Hello, my name is Brian Farrier.  I work with the Environmental Protection Agency in Atlanta, Georgia and I am the remedial project manager for the Brunswick Wood Preserving site here in Brunswick, Georgia.  Today, I would like to update you on the many activities that EPA is taking at this site.  This work was begun in 2007 and we will be able to complete it in September 2010.  This is a 28 million dollar project of which 8.3 million dollars will be funded under the American Recovery and Reinvestment Act.  There are three things that I would like to talk you about today.  The first is the restoration work that EPA conducted at Burnett Creek.  We will then talk about the engineered caps that are being constructed on the eastern and western ends of the site.  Last, we will talk about the full-scale groundwater treatment that will be necessary here.  With that, let’s head to Burnett Creek and look at the restoration work there.

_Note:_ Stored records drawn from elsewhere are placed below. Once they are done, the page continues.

(** Three todos of bob, one of them completed, and one of alice. *)
Definition c3 : conn :=
  mkconn [Todo.mk 1 "a" None true 10 (Some 2);
          Todo.mk 2 "b" None false 11 (Some 2);
          Todo.mk 3 "c" None false 12 (Some 2);
          Todo.mk 4 "d" None true 13 (Some 1)]
         [alice; bob] 5 3 300 [].

(** Twenty-five todos of bob, ids and timestamps [1..25]. *)
Definition c25 : conn :=
  mkconn (map (fun n => Todo.mk (Z.of_nat n) "t" None false (Z.of_nat n) (Some 2))
              (seq 1 25))
         [alice; bob] 26 3 300 [].

(** A registration whose username is bob's and whose email is alice's. *)
Definition mixed_registration : UserCreate.t :=
  UserCreate.mk "bob" "alice@example.org" "secret".

(** A password context for the examples: the hash wraps the password. *)
Definition toy_context : security.CryptContext :=
  {| security.hash := fun p => "h(" ++ p ++ ")";
     security.verify := fun p h => String.eqb ("h(" ++ p ++ ")") h |}.

(** ** Vocabulary of the further properties *)

(** The invariant of [todos]: ids are unique and below the sequence. *)
Definition todos_wf (c : conn) : Prop :=
  NoDup (map Todo.id (todos c))
  /\ Forall (fun r => Todo.id r < todos_id_seq c) (todos c).

(** The rows that do not belong to [user_id]. *)
Definition others (user_id : Z) (l : list Todo.row) : list Todo.row :=
  filter (fun r => negb (user_id_eq user_id r)) l.

(** Everything a connection can reach, apart from the statement log. *)
Definition tables (c : conn)
  : list Todo.row * list User.row * Z * Z * Z :=
  (todos c, users c, todos_id_seq c, users_id_seq c, clock c).

(** The writing statements a connection has received. *)
Definition writes (c : conn) : list (verb * string) :=
  filter is_write (statements c).

(** A row after a PUT: the three mutable fields are the body's. *)
Definition replaced (data : TodoPut.t) (r : Todo.row) : Todo.row :=
  Todo.mk (Todo.id r) (TodoPut.title data) (TodoPut.description data)
          (TodoPut.completed data) (Todo.created_at r) (Todo.user_id r).

(** Responses in the order of [ORDER BY created_at DESC]. *)
Definition newest_first (l : list TodoResponse.t) : Prop :=
  StronglySorted
    (fun a b => TodoResponse.created_at b <= TodoResponse.created_at a) l.

(** The items of one page of a listing; none when the call fails. *)
Definition page_items (c : conn) (user_id : Z) (completed : option bool)
           (search : option string) (page_size page : Z)
  : list TodoResponse.t :=
  match fst (crud_todos.list_todos user_id completed search page page_size c) with
  | inr result => TodosWithPagination.todos result
  | inl _ => []
  end.

(** The page numbers [1 .. n]. *)
Definition pages_upto (n : Z) : list Z := map Z.of_nat (seq 1 (Z.to_nat n)).

(** The row [create_user] inserts for a request. *)
Definition new_user_row (pwd_context : security.CryptContext) (c : conn)
           (user : UserCreate.t) : User.row :=
  User.mk (users_id_seq c) (UserCreate.username user) (UserCreate.email user)
          (security.hash pwd_context (UserCreate.password user))
          true (clock c).

(** A user row as returned to callers. *)
Definition user_response (r : User.row) : UserResponse.t :=
  UserResponse.mk (User.id r) (User.username r) (User.email r)
                  (User.is_active r) (User.created_at r).

(** The user ids are below the id sequence. *)
Definition users_ids_below_seq (c : conn) : Prop :=
  Forall (fun r => User.id r < users_id_seq c) (users c).

(** The world after [k] calls of [func] that all raised, each followed by
    the sleep; [None] if one of them returned. *)
Fixpoint after_failures {World A : Type} (sleep : float -> World -> World)
         (func : World -> (exn + A) * World) (delay : float)
         (k : nat) (w : World) : option World :=
  match k with
  | O => Some w
  | S k' =>
      match func w with
      | (inl _, w') => after_failures sleep func delay k' (sleep delay w')
      | (inr _, _) => None
      end
  end.

(** A coroutine for the examples: the world counts the calls and the
    seconds slept; the first two calls raise, the third returns 42. *)
Definition flaky (w : nat * nat) : (exn + Z) * (nat * nat) :=
  if (fst w <? 2)%nat then (inl (PostgresError "connection refused"), (S (fst w), snd w))
  else (inr 42, (S (fst w), snd w)).

Definition count_sleep (delay : float) (w : nat * nat) : nat * nat :=
  (fst w, S (snd w)).

(** Running scripts in order until one fails: the names of the scripts
    that ran, the database they leave, and the failure, if any. *)
Fixpoint apply_scripts {D : Type} (execute : string -> D -> exn + D)
         (files : list (string * string)) (d : D)
  : list string * D * option exn :=
  match files with
  | [] => ([], d, None)
  | f :: rest =>
      match execute (snd f) d with
      | inl e => ([], d, Some e)
      | inr d' =>
          let '(names, d'', failure) := apply_scripts execute rest d' in
          (fst f :: names, d'', failure)
      end
  end.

Right now I am standing on the bank of Burnett Creek just downstream of Perry Lane Road.  As part of the selected remedy for this site, EPA conducted excavation of creek sediments here and at Perry Lane Road itself.  In the summer of 2008, a total of 525 cubic yards of contaminated creek sediment was excavated and taken back to the site for treatment.  When this work was done, EPA conducted a creek restoration effort that was thought to be not as effective as it could be.  And in December of 2009, EPA came back and did an additional creek restoration that you can see behind me.   What we did was we took riprap… …and we shored up the banks of the creek to prevent further erosion.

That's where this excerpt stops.